The Palestinian problem is the American-propped democracy. No country has ever been democratic and liberal at this stage of formation: Ben Gurion’s forces fought his political opponents (ETZEL), if half-heartedly, and assassinated competing politicians (Arlosoroff). Forming a state is a matter of immense national resolve, of readiness to shed blood and kill opponents. Liberalism is great, but it only works in established societies.

Arafat had a chance to enforce order on his own and competing terrorist groups. More often than not, he closed his eyes to their terrorism but retained the ability to suppress any opponents. Hamas has only grown because Israel supported it against Fatah; without our support, Arafat would have extinguished it. Theoretically, Israel could have signed a durable peace with Arafat.

Since the US Administration pushed Shamir to allow Palestinian elections, the situation started to deteriorate. Arafat became accountable to his voters, who wanted no concessions to Israel. Several figures and parties competed on radical nationalist platforms, increasingly radicalizing the society. After Arafat’s assassination, no Palestinian leader has been sufficiently authoritative to enforce an unpopular peace treaty on the public. What the outsiders view as a mutual Israeli-Palestinian compromise, both peoples see it as national defeat, and are not eager to accept it.
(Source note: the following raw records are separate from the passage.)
(** * tokman: the token cache of [tokman/app.py]

    A shallow embedding of the [Token] model, of [Token.is_expired], of
    [get_token] and of the [AccessToken.get] handler, with the [tokens]
    table and the GitHub integration as explicit state. *)

From Stdlib Require Import ZArith List String Bool Lia.
Import ListNotations.
Local Open Scope string_scope.
Local Open Scope list_scope.
Local Open Scope Z_scope.

(** ** [datetime] and [timedelta]

    A naive [datetime] is the number of microseconds since a fixed
    origin; [datetime.__sub__] builds a [timedelta], whose constructor
    normalises its fields so that [0 <= seconds < 86400] and
    [0 <= microseconds < 1000000], the sign being carried by [days]. *)

Module Datetime.

Definition datetime := Z.

Record timedelta := mk_timedelta
  { days : Z; seconds : Z; microseconds : Z }.

Definition us_per_second : Z := 1000000.
Definition seconds_per_day : Z := 86400.
Definition us_per_day : Z := seconds_per_day * us_per_second.

(** [timedelta(microseconds=us)]: floor division, as [divmod] does. *)
Definition timedelta_of_us (us : Z) : timedelta :=
  {| days := us / us_per_day;
     seconds := (us mod us_per_day) / us_per_second;
     microseconds := us mod us_per_second |}.

(** [a - b] on two datetimes. *)
Definition sub (a b : datetime) : timedelta := timedelta_of_us (a - b).

(** [timedelta.total_seconds() < n] for an integer [n]. *)
Definition total_seconds_lt (a b : datetime) (n : Z) : Prop :=
  a - b < n * us_per_second.

(** [t + timedelta(seconds=n)]. *)
Definition plus_seconds (t : datetime) (n : Z) : datetime :=
  t + n * us_per_second.

End Datetime.
Import Datetime.

(** ** The [Token] model (table [tokens]) *)

Record Token := mkToken
  { id : option Z;                (* primary key, [None] until inserted *)
    namespace : string;           (* unique, not nullable *)
    repository : string;          (* unique, not nullable *)
    token : option string;        (* unique, nullable *)
    expires_at : option datetime  (* nullable *) }.

(** [Token(namespace=namespace, repository=repository)] *)
Definition new_Token (ns repo : string) : Token :=
  {| id := None; namespace := ns; repository := repo;
     token := None; expires_at := None |}.

(** *** [Token.is_expired], operand by operand

    The body is [a or b or c]; the operands are evaluated left to right
    until one is true.  The third operand reads the clock and subtracts
    from [self.expires_at], which raises [TypeError] on [None]. *)

Inductive operand :=
| ExpiresAtIsNone      (* self.expires_at is None *)
| TokenIsNone          (* self.token is None *)
| SecondsLtRenewAt.    (* (self.expires_at - utcnow()).seconds < token_renew_at *)

Definition is_none {A} (o : option A) : bool :=
  match o with None => true | Some _ => false end.
(** C7 fails as stated: with the plant listed twice and no entry in
    [demand], the call raises the library's [PulpError] for the repeated
    name [Supply_F1], not a [KeyError], before it ever reads [demand]; and
    with every entry there it raises the same. *)
Lemma repeated_source_raises_PulpError :
  roles nodes_twice ["F1"; "F1"] ["XD1"] ["DC1"] ∧
  missing_entry ["F1"; "F1"] ["XD1"] ["DC1"] supply_ample ∅ cost_small ∧
  (∀ lib pn pb,
     solve_transshipment_problem lib nodes_twice supply_ample ∅ cost_small
       pn pb
     = Raise (PulpError "overlapping constraint names: Supply_F1")) ∧
  complete ["F1"; "F1"] ["XD1"] ["DC1"] supply_ample demand_small cost_small ∧
  build_problem nodes_twice supply_ample demand_small cost_small
  = Raise (PulpError "overlapping constraint names: Supply_F1").
Proof.
  split; [vm_compute; auto|]. split.
  { repeat right. exists "DC1". split; [apply list_elem_of_here | done]. }
  split.
  { intros lib pn pb. apply solve_transshipment_problem_Raise. left. evaluate. }
  split; [|evaluate].
  assert (∀ i : node, i ∈ ["F1"; "F1"] → i = "F1") as Htwice.
  { intros i Hi. rewrite !elem_of_cons, elem_of_nil in Hi.
    by destruct Hi as [->|[->|[]]]. }
  repeat split.
  - intros i k ->%Htwice ->%list_elem_of_singleton. eexists. evaluate.
  - intros k j ->%list_elem_of_singleton ->%list_elem_of_singleton.
    eexists. evaluate.
  - intros i ->%Htwice. eexists. evaluate.
  - intros j ->%list_elem_of_singleton. eexists. evaluate.
Qed.

Lemma stray_cost_key_accepted_witness :
  build_problem nodes_small supply_ample demand_small cost_small
  = Ok (p_feasible, flow_dict cost_small) ∧
  ¬ (9 == 0)%Q ∧
  ∃ p' flow',
    build_problem nodes_small supply_ample demand_small
      (<[("X", "Y") := 9%Q]> cost_small) = Ok (p', flow') ∧
    constraints p' = constraints p_feasible ∧
    flow' !! ("X", "Y") = Some (flow_var ("X", "Y")) ∧
    lowBound (flow_var ("X", "Y")) = Some 0%Q ∧
    (¬ (9 == 0)%Q → (flow_var ("X", "Y"), 9%Q) ∈ terms (objective p')) ∧
    ((9 == 0)%Q → ∀ c', (flow_var ("X", "Y"), c') ∉ terms (objective p')).
Proof.
  split; [evaluate|]. split; [done|].
  exact (stray_cost_key_accepted nodes_small supply_ample demand_small
           cost_small ("X", "Y") 9%Q _ _ build_feasible).
Defined.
Transparent elections allow fringe groups to compete in elections, and bring radical discourse into mainstream politics. At the very time, when radicals must be violently suppressed, they outshout the moderates in the Palestinian parliament. The fragmented political spectrum makes a dumper against Israeli reprisal attacks: each Palestinian faction blames the resultant suffering on the others, and no group changes its ways. Reprisals are not effective when people have someone particular to blame for them; now Fatah and Hamas blame the Israeli blockade of Gaza on each other’s actions.

Liberalism allows freedom of radical speech, newsprint, and broadcast. A relatively moderate government cannot torture terrorist suspects, summarily arrest them, and disband their front organizations.
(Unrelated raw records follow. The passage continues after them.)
(* ===== verification/Prelude.v ===== *)
(** * bbg: a verification library

    bbg is the state of a cyberlink graph: particles, axons, neurons, cards, private commitments
    and nullifiers, each in an authenticated dimension, folded into one root; around it, stores of
    shard rows and a durable database. This library models the Rust crate under rs/src and proves
    what its parts promise.

    ** The program and where it is modelled

    - Crypto.v: rs/src/root.rs (compression, the 14-leaf fold) and rs/src/dim.rs (field encodings,
      v1 tables). The crates nebu (Goldilocks), hemera (hash, permutation) and lens (Brakedown) are
      the classes [Nebu], [Hemera], [Lens] with their documented laws in [NebuLaws], [HemeraLaws].
      No collision resistance is assumed: binding theorems end in "or these two inputs collide".
    - Trie.v: rs/src/trie.rs, the crit-bit arena as it is (node vector, free list, dirty flags).
      KeyBits.v, TrieTree.v and TrieRefine.v relate the arena to trees and trees to finite maps;
      TrieProofs.v and TrieBinding.v state what set, remove, get, root, prove and verify do.
    - Keyed.v and AxonIndex.v: rs/src/keyed.rs, the committed maps over a trie that lags behind,
      and the adjacency lists with a member trie per particle.
    - Types.v: rs/src/types.rs, signal.rs, stats.rs and the v2 leaf layouts of state/commits.rs.
    - Cards.v and Position.v: rs/src/position.rs, card positions, side sums and snapshots.
    - State.v: rs/src/state.rs, state/commits.rs, [dim_entries] of proof.rs. StateSpec.v presents a
      state as a record of maps ([View]); StateRoot.v shows the root determines the view.
    - Prune.v: rs/src/prune.rs. Ledger.v: histories of signals and what insertion accounts for.
    - Facade.v: rs/src/lib.rs and checkpoint.rs, the block-level interface with its root chain.
    - Records.v: rs/src/transition/records.rs, the persisted form of a state. Undo.v:
      transition/undo.rs, the bounded log with its decoder. Transition.v: transition/mod.rs, the
      preparation of a batch. UndoSpec.v, TransitionSpec.v and NativeBatch.v carry the invariant of
      a preparation (its log holds whatever may have changed); Persist.v is about the records.
    - Access.v, Buffer.v, Shard.v: rs/src/storage/access.rs, buffer.rs, mod.rs and mem.rs: bounded
      scans, the write buffer, the store interface [ShardStore] and its laws [StoreLaws].
    - Tiered.v: rs/src/storage/tiered.rs and network.rs, over any stores with the laws.
    - Engine.v: rs/src/storage/database/backend*.rs, over the calls of fjall and redb (classes
      [Fjall] and [Redb] with their laws).
    - Database.v: rs/src/storage/database/{mod,transaction,records,generation}.rs, the transaction
      owner. Disk.v: rs/src/storage/disk.rs over that owner, proved to have the store laws.
    - Unimem.v: rs/src/storage/unimem.rs, the shared-memory store with its arena and its pool, on the
      accelerated-hash view of dim.rs. Cells.v: what a write leaves of the other cells.
      UnimemSpec.v: when the store presents the committed rows, and when it does not.
    - Application.v: rs/src/storage/application.rs, a history of commits per namespace over the
      transaction owner, with receipts and fences. Journal.v, Fences.v and JournalReads.v: the logs
      its rows stand for, and what its writes and reads do to them.
    - Archive.v: rs/src/storage/application/validation.rs and archive.rs, the links between the
      application tables and the bounded inspection of a locked store. ArchiveSpec.v and Inspection.v
      show what an inspection finds.
    - Transfer.v: rs/src/storage/application/transfer.rs, the seal of a source and its restartable
      copy into a target. TransferSpec.v and Staging.v carry the invariant of its cursor; LinksSpec.v
      shows what a validation of the links finds.
    - Importer.v: rs/src/storage/application/migration.rs, the import of a redb file into a new
      directory under a guard. ImporterSpec.v: whatever fails, the target is complete or sealed.
    - Certificate.v: rs/src/certificate.rs. Query.v: rs/src/proof.rs and query.rs, the openings of the
      polynomial commitment, their recorded look-ups and their verifier. QueryAuth.v:
      rs/src/query_auth.rs. QuerySpec.v, QueryProofs.v and QueryComplete.v: soundness and
      completeness; FreshSpec.v: the caches they rest on, along the histories of a facade; Looks.v: the look providers of lib.rs and query.rs. Wire.v: rs/src/query_wire.rs
      and the serde modules of proof.rs and certificate.rs; WireSpec.v: what they accept.
    - Frame.v: cli/src/frame.rs, the log of the command line with its decoder. Cli.v:
      cli/src/main.rs, its commands over a world with a log. CliSpec.v: a log is a state.

    ** How the model corresponds to the code

    A [&mut self] method is a function to the new state; a [Result] is a sum, an [Option] an
    option; a place where the source panics (an index, [expect], an overflow check, an underflow)
    answers [None], and the refinement theorems show that a well-formed state never reaches one.
    Integers are [uint w], a number below [2 ^ w] with its proof, so wrapping and saturation are
    written where the source has them; byte arrays are [bytes n]. Hash maps and B-tree maps are
    [gmap]s; where the source iterates one in order, the model sorts the keys. A mutex serializes
    its calls, so one owner's calls are a sequence.

    ** What the theorems show

    - Refinement: the arena trie, the committed maps, the adjacency lists, the state, the facade
      and every store present finite maps, and their operations are the operations on those maps.
    - Binding: equal roots mean equal records in every dimension; a verified inclusion proof says
      what the map holds; batch and change ids determine the batch.
    - Invariants and accounting: reachable states are well formed, a nullifier is spent once,
      insertion adds exactly the conviction of its links, card sums are what positions enumerate.
    - Pruning: the policy as a function, and what the rank floor protects.
    - Storage: a failed commit leaves what was committed, an unknown outcome poisons, a committed
      batch is read back from the engine, a bounded scan enumerates its rows. The shared-memory store
      is a table of rows in histories that respect its pools.
    - Journal and transfer: a write appends one entry after the expected head or leaves the logs, a
      retried request is applied once, a fenced log never changes, an inspection that succeeds found
      well-formed logs, enough pages of a transfer copy every row, and an import is complete or sealed.
    - Queries: an accepted query carries the records of the committed state, or exhibits a collision
      or an opening that the commitment scheme excludes; after any history of a v1 facade an honest
      prover's query is accepted and carries the record; a recorded look-up checks against its query;
      the wire form of a proof is exact within its bounds.
    - Command line: a log decodes to the events that were written, payload lengths are bounded, and
      a session of commands is the run of its events on a fresh state.
    - Transitions: a failed or dropped preparation restores the state exactly, a published one is the
      facade's operations, its changes are the difference of the persisted records, and those
      determine the state.
    - Defects of the code, as theorems: a non-inclusion proof can be forged, a malformed proof
      panics the verifier, one nullifier can carry two commitments; in the shared-memory store an
      overlong value reads into the next cell, a full pool panics, a row put before its pool
      survives its removal; a command whose append fails reports success, and a proof is never
      found under the v2 derivation of the console; the proof of a private commitment among more than
      [2 ^ 20] fields is refused by its own decoder.

    ** Bounds and fuel

    Recursion that is not structural carries fuel. Walks over a trie use one step more than the arena
    has nodes: a path visits a node once. Scans and merges use the length of what they consume. In
    each case a refinement theorem shows the fuel is enough on well-formed states.
    Arena indices are [u32], cut by the source's casts: a state presents its view within [w] cells
    per arena, every operation adds a known number, and the theorems ask that [w] stay within
    [2 ^ 32]. Restoring an undo log adds at most [undo_room] cells.

    ** Not modelled

    - The polynomial commitment scheme, the hash, the proof system's traces, the log container and
      the engines are other crates: classes ([Lens], [Openings], [Traces], [Tape], [Fjall],
      [Redb] and so on) with their documented laws ([LensLaws], [OpeningLaws], [TapeLaws], ...).
    - The formats of serde and its derived code (a decoder is given what they read), and the
      conversion of a certificate to the evidence type of the zheng crate.
    - File-system work: how directories, lock files and paths are opened, created and synced. Where
      the outcome matters (a store of the command line, the destination of an import) the calls are
      steps whose failures are an argument.
    - Argument parsing and standard error of the command line.
    - Concurrency below a mutex, and the time a call takes. *)

From Stdlib Require Export ZArith Lia.
From stdpp Require Export base list gmap sorting option strings.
Israel cannot remain unconcerned about Palestinian societal order. Unilateral disengagement from Judea and Samaria is not an option. Recall how Hezbollah used the pretext of the disputed Shebaa Farms to continue fighting Israel after her withdrawal from Lebanon. Palestinians, likewise, would keep attacking Israel because of this or that patch behind the Green Line. They would probably continue terrorism even if we sign an agreement with them and demarcated the border, but they most certainly will do so if Israel withdraws unilaterally.

The best choice for Israel is to expel all Palestinian Arabs to Jordan and help them overthrow the local monarchy. If Palestinians are allowed to stay in Judea and Samaria for the time being, the West must forget its liberal democracy nonsense and allow a strong, brutal leader to take power there—and perhaps we can make peace with him.

In the Middle East, liberalism does not leave peace a chance.